A: The traditional symptoms of MI are chest pain, pain radiating down the arm, jaw pain, shortness of breath, sweating and nausea.
Silent MIs account for approximately 200,000 MIs per year in the United States. That is a big number. There are two types of silent MI. One is the type where there are truly no symptoms. For a true silent MI, we can see it on an EKG, or the patient maybe comes in with HF due to the MI. We’ll do an echocardiogram or other test, and we can see the MI. Then, there are the kinds of silent MIs where patients have symptoms, but the symptoms are unrecognized. This is very common in women’s heart disease. The symptoms are different than those in men.
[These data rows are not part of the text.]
(* ===== verification/QueueProps.v ===== *)
(** * Properties of queues and semaphores

    That no interleaving of tasks and interrupts goes wrong and that the
    messages behave as bounded lists in each; what a call does to the messages
    and to the tasks that wait; that no wake-up is lost while a queue is locked. *)
From S2P Require Import Prelude KList Tasks TasksInv TasksTick TasksOps TasksCreate TasksMachine TasksWaiters TasksCheck.
From S2P Require Import TasksFrame TasksBlind TasksDetach Prog Queue QueueData QueueOps QueueMachine QueueCalls.
From S2P Require Import SchedLock Heap4 QueueMgmt QueueExample.
From Stdlib Require Import ZifyBool.

Section props.
Context (idle : Z).

(** C28: any number of tasks send, receive, peek, take and yield, with any
    interrupts between any two steps of theirs (the tick, the context switch,
    and handlers that send, give and receive): from a good state no step fails an
    assertion, follows a bad pointer or overruns a buffer, the invariant of the
    scheduler and of every queue holds, and each step changes the messages of the
    queues as an operation of a bounded list does. *)
Theorem queue_machine_safe s c :
  qgood idle s → (∀ t, home t s) → rtc (qstep idle) (mkConf s ∅) c →
  qgood idle (c_state c) ∧ no_failure runs irq irq_enabled c ∧
  ∀ c', qstep idle c c' → astep (abs (c_state c)) (abs (c_state c')).
Proof.
  intros Hg Hh Hr. destruct (queue_machine idle (mkConf s ∅) c) as [Hok Hnf]; [|done|].
  - split; [done|]. intros t. simpl. rewrite lookup_empty. apply Hh.
  - split_and!; [apply Hok|done|]. intros c' Hs. by eapply queue_machine_astep.
Qed.

(** C29: a call of [xQueueGenericSend] that finds room copies the message to its
    place and readies the first task that waits for one, asking for a switch when
    that task beats the caller; without room and time to wait it answers
    [errQUEUE_FULL] and changes nothing. *)
Theorem xQueueGenericSend_exact s q x item n pos :
  qgood idle s → uxSchedulerSuspended (q_kernel s) = 0 → q_objs s !! q = Some x →
  send_ok item pos x → has_room x pos = true ∨ n = 0 →
  wp (exec 1 (xQueueGenericSend q item n pos)) (λ r s', r = has_room x pos ∧ qgood idle s' ∧
    if has_room x pos then
      (∃ x', q_objs s' = <[q := x']> (q_objs s) ∧ same_queue x x' ∧
        messages x' = send_messages pos (payload x item) (messages x)) ∧
      woken_by (q_kernel s) (WaitRecvL q) (q_kernel s')
    else s' = s) s.
Proof.
  intros Hg Hs Hx Hok Hr. rewrite (state_front s q x Hx) in Hg |- *.
  apply (wp_send_call idle); [done|done|lia|done|done| |].
  - intros x' w k' -> Hup Hm Hw. destruct (woken_yield_good _ _ _ _ _ (qg_kernel _ _ Hg) Hw) as (? & ? & ?).
    split_and!; [done| | |by eapply woken_yield_by].
    + destruct (step_update idle (q_kernel s) k' (q_objs s) (xQueueRegistry s) q x x') as [? _]; [done|done|done|done|apply Hup|apply Hup|done].
    + exists x'. simpl. rewrite insert_insert_eq. split_and!; [done|apply Hup|done].
  - by intros ->.
Qed.

(** C30: [xQueueReceive] hands over the message at the front and readies the first
    task that waits for room; [xQueuePeek] hands it over and leaves it, readying
    the next task that waits for a message.  From an empty queue both answer
    [errQUEUE_EMPTY] at once when they may not wait. *)
Theorem xQueueReceive_exact s q x b n :
  qgood idle s → uxSchedulerSuspended (q_kernel s) = 0 → q_objs s !! q = Some x →
  receive_ok b x → messages x ≠ [] ∨ n = 0 →
  wp (exec 1 (xQueueReceive q b n)) (λ r s',
    match messages x with
    | [] => r = None ∧ s' = s
    | m :: ms => r = Some m ∧
        (∃ x', q_objs s' = <[q := x']> (q_objs s) ∧ same_queue x x' ∧ messages x' = ms) ∧
        woken_by (q_kernel s) (WaitSendL q) (q_kernel s')
    end) s ∧
  wp (exec 1 (xQueuePeek q b n)) (λ r s',
    match messages x with
    | [] => r = None ∧ s' = s
    | m :: ms => r = Some m ∧ q_objs s' = q_objs s ∧
        woken_by (q_kernel s) (WaitRecvL q) (q_kernel s')
    end) s.
Proof.
  intros Hg Hs Hx Hok Hr. pose proof (length_messages x) as Hl.
  rewrite (state_front s q x Hx) in Hg |- *.
  pose proof (qw_count _ (qo_wf _ _ _ (qgood_queue _ _ _ _ _ _ Hg))) as Hc.
  assert (0 < uxMessagesWaiting x ∨ n = 0) as Hr'.
  { destruct Hr as [Hne|]; [left|by right]. destruct (messages x); [done|]. simpl in Hl. lia. }
  assert (uxMessagesWaiting x = 0 → messages x = []) as H0.
  { intros Hz. rewrite Hz in Hl. by destruct (messages x). }
  split.
  - apply (wp_receive_call idle); [done|done|lia|done|done| |].
    + intros bs x' w k' [Hup ->] Hw. split_and!; [done| |by eapply woken_yield_by].
      exists x'. simpl. rewrite insert_insert_eq. split_and!; [done|apply Hup|done].
    + intros ->%H0. done.
  - apply (wp_peek_call idle); [done|done|lia|done|done| |].
    + intros bs ms w k' -> Hw. split_and!; [done|done|by eapply woken_yield_by].
    + intros ->%H0. done.
Qed.

(** C31: a task that sends to a full queue, or receives from an empty one, and may
    wait ends, if nothing interrupts it, blocked on the list of the queue's
    senders or receivers, with the queue unlocked, the scheduler running and a
    switch pending; the messages are as before. *)
Theorem queue_call_blocks s q x c item pos b n :
  qgood idle s → uxSchedulerSuspended (q_kernel s) = 0 → xPendedTicks (q_kernel s) = 0 →
  q_objs s !! q = Some x → cRxLock x = queueUNLOCKED → cTxLock x = queueUNLOCKED →
  pxCurrentTCB (q_kernel s) = Some c → ready (q_kernel s) c = true → c ≠ idle →
  (ucDelayAborted <$> k_tcbs (q_kernel s) !! c) = Some false → 0 < n < MAX32 →
  (send_ok item pos x → has_room x pos = false →
     reach (xQueueGenericSend q item n pos) s (waits_on idle q x c (WaitSendL q))) ∧
  (receive_ok b x → messages x = [] →
     reach (xQueueReceive q b n) s (waits_on idle q x c (WaitRecvL q))).
Proof.
  intros Hg Hs Hp Hx Hrx Htx Hc Hr Hne Ha Hn. pose proof (length_messages x) as Hl.
  rewrite (state_front s q x Hx) in Hg |- *.
  pose proof (qw_count _ (qo_wf _ _ _ (qgood_queue _ _ _ _ _ _ Hg))) as Hcnt. split.
  - intros Hok Hroom. by apply reach_send_waits.
  - intros Hok Hm. apply reach_receive_waits; try done. rewrite Hm in Hl. simpl in Hl. lia.
Qed.

(** C32: no wake-up is lost.  Messages that interrupts send while a task holds the
    queue locked (the scheduler suspended, its waiters out of reach) are counted,
    up to the number of tasks, and unlocking readies that many of the tasks that
    wait for a message. *)
Theorem locked_sends_wake s q x items :
  qgood idle s → uxSchedulerSuspended (q_kernel s) = 1 → q_objs s !! q = Some x →
  0 ≤ cTxLock x ≤ uxCurrentNumberOfTasks (q_kernel s) →
  (∀ i, i ∈ items → item_ok x (Some i) = true) →
  uxMessagesWaiting x + Z.of_nat (length items) ≤ uxLength x →
  wp (isr_burst q items ;> exec 0 (unlock_and_resume q)) (λ _ s',
    (∀ t, t ∈ take (Z.to_nat (Z.min (cTxLock x + Z.of_nat (length items)) (uxCurrentNumberOfTasks (q_kernel s))))
                   (waiters (q_kernel s) (WaitRecvL q)) → ready (q_kernel s') t = true) ∧
    qgood idle s' ∧ uxSchedulerSuspended (q_kernel s') = 0 ∧
    ∃ x', q_objs s' !! q = Some x' ∧ messages x' = messages x ++ (payload x ∘ Some <$> items) ∧
      cTxLock x' = queueUNLOCKED ∧ cRxLock x' = queueUNLOCKED) s.
Proof.
  intros Hg Hs Hx Hlock Hitems Hroom. rewrite (state_front s q x Hx) in Hg |- *. apply wp_bind.
  eapply wp_mono; [by apply wp_isr_burst|]. intros _ s' (x1 & -> & Hg1 & Hm & _ & Htx).
  eapply wp_mono; [by apply wp_unlock_and_resume|]. intros _ s' (Hg' & Hs' & Hready & k' & ->).
  split_and!; [|done|done|].
  - intros t Ht. apply Hready, elem_of_app. left. by rewrite Htx.
  - eexists. simpl. rewrite lookup_insert_eq. by split_and!.
Qed.

(** C33: messages come out as they went in: after sending any messages that fit
    into an empty queue, as many calls of [xQueueReceive] return them in order and
    leave the queue empty. *)
Theorem queue_round_trip s q x items :
  qgood idle s → uxSchedulerSuspended (q_kernel s) = 0 → q_objs s !! q = Some x → messages x = [] →
  (∀ i, i ∈ items → Z.of_nat (length i) = uxItemSize x) → Z.of_nat (length items) ≤ uxLength x →
  wp (exec 1 (send_all q items ;! receive_all q (length items))) (λ rs s',
    rs = Some <$> items ∧ ∃ x', q_objs s' !! q = Some x' ∧ messages x' = []) s.
Proof.
  intros Hg Hs Hx Hm Hitems Hroom. pose proof (length_messages x) as Hl. rewrite Hm in Hl. simpl in Hl.
  rewrite (state_front s q x Hx) in Hg |- *.
  pose proof (qw_count _ (qo_wf _ _ _ (qgood_queue _ _ _ _ _ _ Hg))) as Hcnt. cbn [exec].
  apply wp_bind. eapply wp_mono; [apply (wp_send_all idle); [done|done| |lia]|].
  { intros i Hi. unfold item_ok. rewrite (Hitems i Hi), Z.leb_refl. apply orb_true_r. }
  intros bs s' (_ & k' & x' & -> & Hg' & Hs' & Hsame & Hm'). rewrite Hm in Hm'. simpl in Hm'.
  assert ((payload x ∘ Some <$> items) = items) as Hpay.
  { rewrite <- (list_fmap_id items) at 2. apply list_fmap_ext. intros j i Hi. unfold payload. simpl.
    rewrite take_ge; [done|]. apply list_elem_of_lookup_2, Hitems in Hi. lia. }
  rewrite Hpay in Hm'. eapply wp_mono; [by apply (wp_receive_all idle)|].
  intros rs s' (-> & k2 & x2 & -> & _ & Hm2). split; [done|]. exists x2. simpl. by rewrite lookup_insert_eq.
Qed.
End props.

(** ** Witnesses *)
Lemma queue_machine_safe_witness :
  qstep 1 (mkConf ex_queues ∅) (mkConf ex_queues {[ 4 := code (CReceive 7 true 10) ]}) ∧
  no_failure runs irq irq_enabled (mkConf ex_queues {[ 4 := code (CReceive 7 true 10) ]}).
Proof.
  assert (qstep 1 (mkConf ex_queues ∅) (mkConf ex_queues {[ 4 := code (CReceive 7 true 10) ]})) as Hs.
  { apply (ms_call _ _ _ _ _ 4 (CReceive 7 true 10) (mkConf ex_queues ∅)); [apply ex_runs|done|].
    split; [|by split]. exists (made 7). by split; vm_compute. }
  split; [exact Hs|]. apply (queue_machine_safe 1 ex_queues _ ex_queues_good ex_queues_home). by apply rtc_once.
Defined.
Lemma xQueueGenericSend_exact_witness :
  wp (exec 1 (xQueueGenericSend 7 (Some [1; 2]) 0 queueSEND_TO_BACK)) (λ r s', r = true ∧
    messages <$> q_objs s' !! 7 = Some [[1; 2]]) ex_queues.
Proof.
  eapply wp_mono.
  { apply (xQueueGenericSend_exact 1 ex_queues 7 (made 7) (Some [1; 2]) 0 queueSEND_TO_BACK ex_queues_good);
      [by_eval|by_eval|by split; vm_compute|by right]. }
  intros r s'. replace (has_room (made 7) queueSEND_TO_BACK) with true by by_eval.
  intros (Hr & _ & (x' & Ho & _ & Hm) & _). split; [exact Hr|].
  rewrite Ho, lookup_insert_eq. simpl. rewrite Hm. by_eval.
Defined.
Lemma xQueueReceive_exact_witness :
  wp (exec 1 (xQueueReceive 7 true 0)) (λ r s', r = Some [1; 2] ∧ messages <$> q_objs s' !! 7 = Some []) ex_one.
Proof.
  assert (messages (default raw (q_objs ex_one !! 7)) = [[1; 2]]) as Hm by by_eval.
  destruct (xQueueReceive_exact 1 ex_one 7 (default raw (q_objs ex_one !! 7)) true 0 ex_one_good) as [Hw _];
    [by_eval|by_eval|by_eval|by right|]. rewrite Hm in Hw. eapply wp_mono; [exact Hw|].
  intros r s'. intros (-> & (x' & Ho & _ & Hm') & _). split; [done|].
  rewrite Ho, lookup_insert_eq. simpl. by rewrite Hm'.
Defined.
Lemma queue_call_blocks_witness :
  reach (xQueueReceive 7 true 10) ex_queues (λ s', event_in (q_kernel s') 4 = Some (WaitRecvL 7) ∧ pendsv (q_kernel s') = true).
Proof.
  destruct (queue_call_blocks 1 ex_queues 7 (made 7) 4 None queueSEND_TO_BACK true 10 ex_queues_good) as [_ H];
    [by_eval..|].
  destruct H as (p' & s' & Hs & Hw); [by_eval|by_eval|]. exists p', s'. split; [exact Hs|].
  split; [apply Hw|apply Hw].
Defined.
Lemma locked_sends_wake_witness :
  wp (isr_burst 7 [[1; 2]] ;> exec 0 (unlock_and_resume 7)) (λ _ s', ready (q_kernel s') 4 = true) ex_locked.
Proof.
  eapply wp_mono.
  { apply (locked_sends_wake 1 ex_locked 7 (locked_queue (made 7)) [[1; 2]] ex_locked_good);
      [by_eval|by_eval|by split; vm_compute| |by_eval].
    intros i [-> |Hi]%elem_of_cons; [by_eval|by apply elem_of_nil in Hi]. }
  intros _ s' (Hr & _). apply Hr. replace (waiters (q_kernel ex_locked) (WaitRecvL 7)) with [4] by by_eval.
  replace (Z.to_nat _) with 1%nat by by_eval. by left.
Defined.
Lemma queue_round_trip_witness :
  wp (exec 1 (send_all 7 [[1; 2]; [3; 4]] ;! receive_all 7 2)) (λ rs _, rs = [Some [1; 2]; Some [3; 4]]) ex_queues.
Proof.
  eapply wp_mono.
  { apply (queue_round_trip 1 ex_queues 7 (made 7) [[1; 2]; [3; 4]] ex_queues_good);
      [by_eval|by_eval|by_eval| |by_eval].
    intros i [-> |[-> |Hi]%elem_of_cons]%elem_of_cons; [by_eval..|by apply elem_of_nil in Hi]. }
  by intros rs s' (-> & _).
Defined.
Women don’t characteristically present with the chest pain that goes down the arm. They may just feel out of sorts, tired or a little short of breath. Women might not think about going to the hospital or seeing a doctor as a result of symptoms like these. However, it could be an MI because MIs in women don’t show up with the same clarity as they do in men.
Q: Most people today, both men and women, occasionally feel tired or out of sorts. How does the patient recognize when such a common complaint may be cause for concern?
A: The best thing we can do is educate patients about their individual risks, and what a particular symptom would mean based on that. A 20-year-old woman who is feeling tired is probably not having an MI. But a 60-year-old women who is a smoker, has diabetes and is overweight has a greater likelihood of having an MI — silent or typical.
Another thing a patient can ask themselves is whether the tiredness is “out of the ordinary.” For example, if a patient has been walking up two flights of stairs with their groceries for 10 years but now, after one flight of stairs, it “doesn’t feel right.” That’s when you go and see your doctor.
It is also important to take family history into consideration. If you have a parent who had an MI (father younger than 55 years; mother younger than 65 years), your risk for developing an MI is three times higher than someone whose parent did not have a heart attack.
Patients should also be aware of their BMI, cholesterol, BP and prediabetes/diabetes status.
Q: What are the consequences of overlooking a silent MI?
A: If you ignore it, you are missing the opportunity to improve it. If you miss a silent MI, that portion of the heart muscle dies. In the days following an MI, sudden cardiac death can occur. If sudden cardiac death occurs outside of a hospital, the likelihood of survival is low. Sudden cardiac death that occurs in the hospital is associated with greater survival due to access to cardiac resuscitation and defibrillation. It is estimated that hundreds of thousands of people in the United States die as a result of sudden cardiac death, and one of the causes is silent MI.
Today, the common treatment for MI is angioplasty stenting. These strategies are very effective if we get to it early — within 12 hours of the MI occurring.
We have a saying in cardiology: “Time is muscle after a heart attack.” You’re losing muscle, and the faster we can open that artery, the better the outcomes will be.
So, the two main concerns with silent MI are that the patient is at increased risk for sudden cardiac death and we may miss the lifesaving opportunity to open up the artery with available treatment options. – by Jennifer Byrne
Reference:
Zhang ZM, et al. Circulation. 2016;doi:10.1161/CIRCULATIONAHA.115.021177.
Disclosure: Vogel reports consulting for Pritikin.